Resultado? Piorou — e muito.
A crise é tão profunda que os médicos decretaram paralisação parcial.


🔪 O FACÃO VOLTOU A CORTAR — MAS OS PROBLEMAS NÃO

Ontem, o Consirj deu mais um show de machete administrativo: duas novas demissões de comissionados.
Miotto afirma que são cortes necessários para “contratar de um lado e ajustar do outro”.

A lógica?
Só Deus (ou o contador) sabe.

O presidente jura que não está aumentando despesas. Mas demite, contrata, promete reforço, tira foto em frente à ambulância e distribui entrevistas otimistas.

Nos bastidores, porém, a frase dele ecoa:

“Se o Betto Mariano publicar, vocês já estão sabendo.”

Pois bem: agora estão.


RELATOS EXCLUSIVOS REVELAM O QUE A DIRETORIA NÃO DIZ

Nossa equipe teve acesso a mensagens de uma fonte interna, que descreve a situação como “muito crítica, sem protocolo e sem comando”.

A fonte revelou:

“Aqui tem diversos problemas.”

“Inclusive as empresas terceirizadas.”

“Foi aumentado salário, mas eles repassam o que querem.”

“Não existe um protocolo aqui.”

“E a diretoria não consegue nem cobrar a empresa.”

Ou seja, a crise é tripla:
administrativa, financeira e estrutural.


⚠️ GESTÃO INOPERANTE: DIRETORIA SOME E NÃO RESPONDE NEM WHATSAPP

Um dos pontos mais graves é a falta completa de comunicação.
Diretoria, chefes e médicos estão todos no mesmo grupo de WhatsApp, mas:

  • Perguntas sobre atraso salarial? ❌ Ignoradas.

  • Reclamações sobre segurança? ❌ Ignoradas.

  • Pedido de reunião? ❌ Ignorado.

  • Implantação de protocolos? ❌ Zero resposta.

Um médico relata tentativas de meses para conversar com presidente, vice e direção.
Teve mensagens ignoradas, ligações não atendidas e pedidos de reunião nunca respondidos.

A conclusão é dura:

“A diretoria não ousa escutar o que acontece aqui dentro.”

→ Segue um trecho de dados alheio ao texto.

Lemma lex_all_cons_inv (s : string) (tok : Token) (toks : list Token) :
  lex_all s = Some (tok :: toks) ->
  exists rest, next_token s = Some (tok, rest) /\ lex_all rest = Some toks.
Proof.
  destruct s as [|c r]; [discriminate|].
  rewrite lex_all_step by discriminate.
  destruct (next_token (String c r)) as [[tok' rest]|]; [|discriminate].
  destruct (lex_all rest) as [toks'|] eqn:E; [|discriminate].
  intros [= <- <-]. eauto.
Qed.

Lemma lex_all_nonempty_lexemes (s : string) (toks : list Token) :
  lex_all s = Some toks -> Forall (fun tok => value tok <> "") toks.
Proof.
  revert s toks. apply lex_all_ind; [constructor|].
  intros s tok rest toks _ E _ IH. constructor; [|exact IH].
  now apply next_token_sound in E.
Qed.

Lemma text_of_nonempty (toks : list Token) :
  Forall (fun tok => value tok <> "") toks -> toks <> [] -> text_of toks <> "".
Proof.
  intros H Hne. destruct H as [|tok toks Htok _]; [congruence|].
  unfold text_of. simpl. destruct (value tok); [congruence | discriminate].
Qed.

(** The tokens after any token are the tokens of the rest of the text. *)
Lemma lex_all_suffix (pre : list Token) :
  forall s post, lex_all s = Some (pre ++ post)%list ->
  lex_all (text_of post) = Some post.
Proof.
  induction pre as [|tok pre IH]; intros s post H.
  - simpl in H. now rewrite (lex_all_text_of _ _ H).
  - apply lex_all_cons_inv in H as (rest & _ & H). now apply (IH rest).
Qed.

Lemma lex_all_longest (s : string) (toks : list Token) :
  lex_all s = Some toks ->
  forall pre tok post, toks = (pre ++ tok :: post)%list ->
  follows_ok (type tok) (text_of post).
Proof.
  revert s toks.
  apply (lex_all_ind
           (fun s toks => forall pre tok post,
              toks = (pre ++ tok :: post)%list ->
              follows_ok (type tok) (text_of post))).
  { intros [|? ?] ? ? H; discriminate H. }
  intros s tok rest toks _ E Hrest IH pre tok' post Heq.
  destruct pre as [|p pre]; simpl in Heq; injection Heq as <- ->.
  - rewrite (lex_all_text_of _ _ Hrest). now apply next_token_stable in E.
  - now apply (IH pre).
Qed.

(** The tokens before any token are the tokens of the text up to it. *)
Lemma lex_all_prefix (pre : list Token) :
  forall s post, lex_all s = Some (pre ++ post)%list ->
  lex_all (text_of pre) = Some pre.
Proof.
  induction pre as [|tok pre IH]; intros s post H; [reflexivity|].
  pose proof (lex_all_nonempty_lexemes _ _ H) as Hne.
  pose proof (lex_all_longest _ _ H [] tok (pre ++ post)%list eq_refl) as Hf.
  apply lex_all_cons_inv in H as (rest & Hn & Hrest).
  pose proof (next_token_sound _ _ _ Hn) as [_ Hv].
  destruct (next_token_stable _ _ _ Hn) as [_ Hst].
  change (text_of (tok :: pre)) with (value tok ++ text_of pre).
  assert (Hfp : follows_ok (type tok) (text_of pre)).
  { destruct pre as [|p pre']; [apply follows_ok_nil|].
    rewrite text_of_app in Hf.
    apply (follows_ok_append _ _ (text_of post)); [|exact Hf].
    apply text_of_nonempty; [|discriminate].
    inversion Hne as [|? ? _ Hne']; subst.
    change (Forall (fun tok => value tok <> "") ((p :: pre') ++ post)%list)
      in Hne'.
    apply Forall_app in Hne' as [Hp _]. exact Hp. }
  rewrite lex_all_step, (Hst _ Hfp), (IH rest post Hrest); [reflexivity|].
  destruct (value tok); [congruence | discriminate].
Qed.

Lemma lex_next (s : string) (tok : Token) (rest : string) :
  next_token s = Some (tok, rest) ->
  lex s = option_map (fun l => if ignored (type tok) then l else tok :: l)
                     (lex rest).
Proof.
  intros E. unfold lex. rewrite (lex_all_step s).
  - rewrite E. destruct (lex_all rest); [|reflexivity].
    simpl. unfold significant at 1. simpl.
    now destruct (ignored (type tok)).
  - apply next_token_sound in E as [-> Hne].
    destruct (value tok); [congruence | discriminate].
Qed.

(** The tokens of a text followed by another, when the last token of the
    first cannot be made longer by the second: the tokens of the one and
    then the tokens of the other.  White space at the end of the first may
    grow, which changes no token that the parser sees. *)
Lemma lex_app (a : string) (ta : list Token) :
  lex_all a = Some ta -> forall b,
  (forall pre tok, ta = (pre ++ [tok])%list ->
     type tok = WS \/ follows_ok (type tok) b) ->
  lex (a ++ b) = option_map (app (significant ta)) (lex b).
Proof.
  revert a ta.
  apply (lex_all_ind
           (fun a ta => forall b,
              (forall pre tok, ta = (pre ++ [tok])%list ->
                 type tok = WS \/ follows_ok (type tok) b) ->
              lex (a ++ b) = option_map (app (significant ta)) (lex b))).
  - intros b _. simpl. now destruct (lex b).
  - intros s tok rest toks _ Hn Hrest IH b Hb.
    destruct (next_token_sound _ _ _ Hn) as [Hs _].
    destruct (next_token_stable _ _ _ Hn) as [Hf Hst].
    pose proof (next_token_shape _ _ _ Hn) as Hshape.
    subst s. rewrite append_assoc.
    destruct rest as [|c rest'].
    + rewrite lex_all_nil in Hrest. injection Hrest as <-.
      change ("" ++ b) with b.
      destruct (Hb [] tok eq_refl) as [Hws|Hfb].
      * unfold lexeme_ok in Hshape. rewrite Hws in Hshape.
        unfold is_WS_lexeme in Hshape.
        apply andb_true_iff in Hshape as [_ Hw].
        rewrite (lex_skip_ws _ b Hw). unfold significant. simpl.
        rewrite Hws. simpl. now destruct (lex b).
      * rewrite (lex_next _ _ _ (Hst b Hfb)). unfold significant. simpl.
        now destruct (ignored (type tok)), (lex b).
    + assert (Hfb : follows_ok (type tok) (String c rest' ++ b)).
      { apply follows_ok_append; [discriminate | exact Hf]. }
      rewrite (lex_next _ _ _ (Hst _ Hfb)). rewrite IH.
      * unfold significant. simpl.
        now destruct (ignored (type tok)), (lex b).
      * intros pre t E. apply (Hb (tok :: pre) t). now rewrite E.
Qed.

🏥 APENAS DOIS MÉDICOS PARA ATENDER 16 MUNICÍPIOS

A UPA está atendendo uma média absurda de pacientes com apenas dois médicos de porta, gerando:

  • 4 a 5 horas de espera,

  • pacientes exaltados,

  • funcionários esgotados,

  • agressões verbais e risco de agressões físicas.

Durante a tarde, a unidade está sem regulador de acesso há duas semanas, o que resultou em invasão de consultórios por pacientes revoltados.

“No ritmo que vai, é questão de tempo até acontecer algo irreparável”, relatou um profissional.


💸 O ESCÂNDALO DOS SALÁRIOS: AUMENTO NO PAPEL, DESVIO NO CAMINHO

As denúncias mais graves envolvem o golpe do repasse salarial.

O Consirj aumentou o valor destinado às empresas terceirizadas para melhorar a remuneração dos médicos — em média R$ 4.500 por plantão.

Na prática, os médicos estão recebendo:

  • R$ 1.000,

  • R$ 1.500,
    no máximo.

Ou seja:
o dinheiro parece que some no caminho entre o Consirj e o bolso dos médicos.

Quando tentam entender para onde o dinheiro foi, a diretoria diz:

“Não podemos fazer nada.”

E, segundo a fonte interna:

“A diretoria não consegue nem cobrar a empresa.”


🛑 PARALISAÇÃO PARCIAL: A ÚNICA FORMA DE SEREM OUVIDOS

Sem comunicação, sem segurança, sem salário digno, sem protocolos e sem respeito, os médicos decidiram:

Paralisar parcialmente a UPA.

Serão atendidos apenas:

  1. Vermelhos — risco imediato de morte

  2. Amarelos — risco potencial

Os demais atendimentos serão suspensos.

Historicamente, a paralisação é a única forma de conseguir algum retorno da gestão.


🧩 RESUMO: A UPA VIROU UMA COLAGEM DE PROMESSAS FURADAS

A UPA de Jales hoje é:

  • Um serviço essencial

  • sem comando,

  • sem segurança,

  • sem protocolos,

  • sem repasse salarial,

  • com diretoria silenciosa,

  • com médicos ameaçados,

  • com funcionários sobrecarregados

  • e com presidente tirando fotos com ambulâncias enquanto tudo desaba.

A população sofre.
Os profissionais sofrem.
A unidade colapsa.
E a gestão… silencia.

Os próximos capítulos prometem — e não pelas razões certas.